Tell her that _your _heart knowledge says that she's wrong.


----------



## Scott Shahan (May 27, 2011)

I just met her a week ago. I was wondering in Scripture if there is a difference between the two..( head/heart) knowledge. I always thought of it to be one and the same. whenever I thought of (head/heart) I just thought of it as the soul of a person. She is making it a distinction. Is there a verse that speaks about this distiction? Do you know of one i cant think of one at the moment


----------



## Jack K (May 27, 2011)

It most certainly is possible to have head knowledge of God—to know _about_ him—while not knowing him personally in one's heart. I think of many of the Pharisees. And perhaps this is what's going on in Isaiah 29: "This people draw near with their mouth and honor me with their lips, while their hearts are far from me, and their fear of me is a commandment taught by men" (Isaiah 29:13).

A good Puritan not only knows doctrine but loves God because of it. So you're right that head and heart _ought_ to be joined.

Alas, I suspect in this case you're dealing with one of the many (though not all) charismatics who've reacted so strongly against head-only religion that they've come to despise brainy doctrine altogether.

Perhaps with her you can affirm that head knowledge without the heart is indeed dispicable—but this is because head are heart ought to be joined. Then challenge her to add to her heart knowledge some head knowledge. Because you see, it is equally biblical that a heart for God without head knowledge is also wrong: "They have a zeal for God, but not according to knowledge" (Romans 10:2).

---------- Post added at 08:34 PM ---------- Previous post was at 08:26 PM ----------

Oh, and don't get too hung up on terms. The way she uses "head" and "heart" won't necessarily be the same as how the Bible uses them. It doesn't have to be. I think you can still affirm that part of what she's saying—that head-only religion is bad—is correct while her resulting rejection of good doctrine is mistaken.

Reactions: Like 1


----------



## Rufus (May 27, 2011)

What if your heart knowledge isn't biblical? Some people believe truly in their "hearts" against Christ, does that make it true?


----------



## PuritanCovenanter (May 28, 2011)

First off head knowledge is very important. Jesus said the truth would make us free. But truth without the illumination and regeneration of the Holy Ghost only leads to judgment. Either way we all need to know the truth. It is the only way to God and right practice. As the common saying goes, "Orthodoxy leads to Orthopraxy." 

I like what someone said in the following. Right belief does lead to right living. It can't be any other way. Just like a true faith produces true obedience. 

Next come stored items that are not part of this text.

(** * Catalyst exchange layer: the Bittrex gateway and the bundle utilities

    A shallow embedding of [catalyst/exchange/bittrex/bittrex.py] and
    [catalyst/exchange/bundle_utils.py], and the properties of the
    specification that can be checked against them.

    Conventions of the embedding:
    - a value decoded from the remote's JSON is a [pyval]; numbers are kept
      abstract ([NumOps]) because the source never looks inside them beyond
      a subtraction, an absolute value and a truth test;
    - a Python exception is an [exn]; code that can raise returns a
      [result];
    - the gateway's methods run in the monad [M]: they thread the remote's
      state and emit the events (rate-limiter acquisitions, remote requests,
      log lines) in program order;
    - an instant is a [Timestamp], the number of nanoseconds since the epoch
      in UTC, which is how pandas stores it. *)

From Stdlib Require Import ZArith Ascii List Lia Sorting.Sorted.
From Stdlib Require String.
From stdpp Require Import base option list strings gmap sorting.

Set Warnings "-register-all".

Local Open Scope Z_scope.

(** ** Python values *)

Definition Timestamp : Type := Z.

(** The arithmetic the source performs on numbers decoded from JSON. *)
Class NumOps (num : Type) := {
  num_sub : num -> num -> num;          (* [a - b] *)
  num_abs : num -> num;                 (* [abs(a)] *)
  num_is_zero : num -> bool;            (* [not a] *)
  num_of_bool : bool -> num;            (* [True] is 1, [False] is 0 *)
  num_index : num -> option Z           (* [a.__index__()]: integers only *)
}.

(** Modelled from the spec: the [TradingPair] class (catalyst.assets._assets)
    is not part of the sources; the record has the attributes the sources
    read, with the availability window of the data model. *)
Record TradingPair := {
  sid : Z;
  symbol : string;
  exchange : string;
  exchange_symbol : string;
  start_date : Timestamp;
  end_daily : option Timestamp;
  end_minute : option Timestamp
}.

#[global] Instance TradingPair_eq_dec : EqDecision TradingPair.
Proof. solve_decision. Defined.

Section Model.
Context {num : Type} {ops : NumOps num}.

Inductive pyval : Type :=
| VNone
| VBool (b : bool)
| VNum (x : num)
| VStr (s : string)
| VList (l : list pyval)
| VDict (d : list (string * pyval)).

(** Python exceptions, with the keyword arguments the sources pass. *)
Inductive exn : Type :=
| KeyError (key : pyval)
| TypeError
| AttributeError
| IndexError
| ValueError (msg : string)
| UnboundLocalError (name : string)
| Exception (msg : string)
| ExternalError (tag : string)
| ExchangeRequestError (error : exn)
| ExchangeRequestError_value (error : pyval)
| ExchangeRequestError_format (template : string) (arg : pyval)
| InvalidHistoryFrequencyError (frequency : string)
| InvalidOrderStyle (exchange_name : string) (style_name : string)
| OrderNotFound (order_id : pyval) (exchange_name : string)
| OrderCancelError (order_id : pyval) (exchange_name : string)
                   (error : pyval)
| CreateOrderError (exchange_name : string) (error : pyval)
| NoDataAvailableOnExchange (last_asset : TradingPair)
                            (data_frequency : string).

Inductive result {A : Type} : Type :=
| Ok (a : A)
| Raise (e : exn).
Arguments result : clear implicits.

Definition result_bind {A B} (m : result A) (k : A -> result B) : result B :=
  match m with
  | Ok a => k a
  | Raise e => Raise e
  end.

#[global] Instance result_ret : MRet result := fun _ a => Ok a.
#[global] Instance result_mbind : MBind result := fun _ _ k m => result_bind m k.

(** ** Strings *)

Definition lower_ascii (c : ascii) : ascii :=
  let n := nat_of_ascii c in
  if ((65 <=? n)%nat && (n <=? 90)%nat)%bool then ascii_of_nat (n + 32) else c.

(** [str.lower()] on the ASCII range. *)
Fixpoint lower (s : string) : string :=
  match s with
  | EmptyString => EmptyString
  | String c s' => String (lower_ascii c) (lower s')
  end.

(** [p in s] for two strings. *)
Fixpoint is_substring (p s : string) : bool :=
  if String.prefix p s then true
  else match s with
       | EmptyString => false
       | String _ s' => is_substring p s'
       end.

Fixpoint chars (s : string) : list string :=
  match s with
  | EmptyString => []
  | String c s' => String c EmptyString :: chars s'
  end.

(** ** Operations on Python values *)

(** [bool(v)] *)
Definition truthy (v : pyval) : bool :=
  match v with
  | VNone => false
  | VBool b => b
  | VNum x => negb (num_is_zero x)
  | VStr s => negb (String.eqb s "")
  | VList l => match l with [] => false | _ => true end
  | VDict d => match d with [] => false | _ => true end
  end.

Definition is_none (v : pyval) : bool :=
  match v with VNone => true | _ => false end.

Pyromaniacs: Orthodoxy/Orthopraxy Again


----------



## steadfast7 (May 28, 2011)

Let's not dismiss the saying to some charismatic jibberish. Pascal said something similar:


> The heart has reasons that reason doesn't know



Scripture speaks of things which are spiritually discerned in contradistinction to human wisdom and intellect, and even the Puritans stressed the matters of emotivity and tenderness of heart in religious exercises.

Reactions: Like 1


----------



## Skyler (May 28, 2011)

I think I'd prefer to contrast "head knowledge" with "experiential knowledge." Knowing about God as opposed to knowing Him through experience in your relationship with Him.

Bahnsen has suggested that there is an epistemological link between understanding and obedience. If we don't obey God, we can't really know Him. I need to find where he said that again. =)

Reactions: Like 1


----------



## Peairtach (May 28, 2011)

> Jesus answered, "The most important is, 'Hear, O Israel: The Lord our God, the Lord is one.
> And you shall love the Lord your God with all your heart and with all your soul and with all your mind and with all your strength.' (Mark 12:29-30)



Graciously remind the lady that our Lord said that we were to love God with our hearts (motives and wills?), souls (affections?), minds (intellects?) and strength (energy and body?) and not _only_ our hearts.

Maybe you should do a study of comments on this passage, as I am certainly (intelligently) guessing as to the meaning of these various faculties of humanity mentioned.

Charismatics aren't going to like the loving God with the mind that leads to sound exegesis of the passages that deal with their cherished "gifts" and so will dismiss it as "head knowledge". In Pentecostalism "going with the Spirit" and what you feel is right is valued over sound exegesis, especially regarding their cherished distinctives.


----------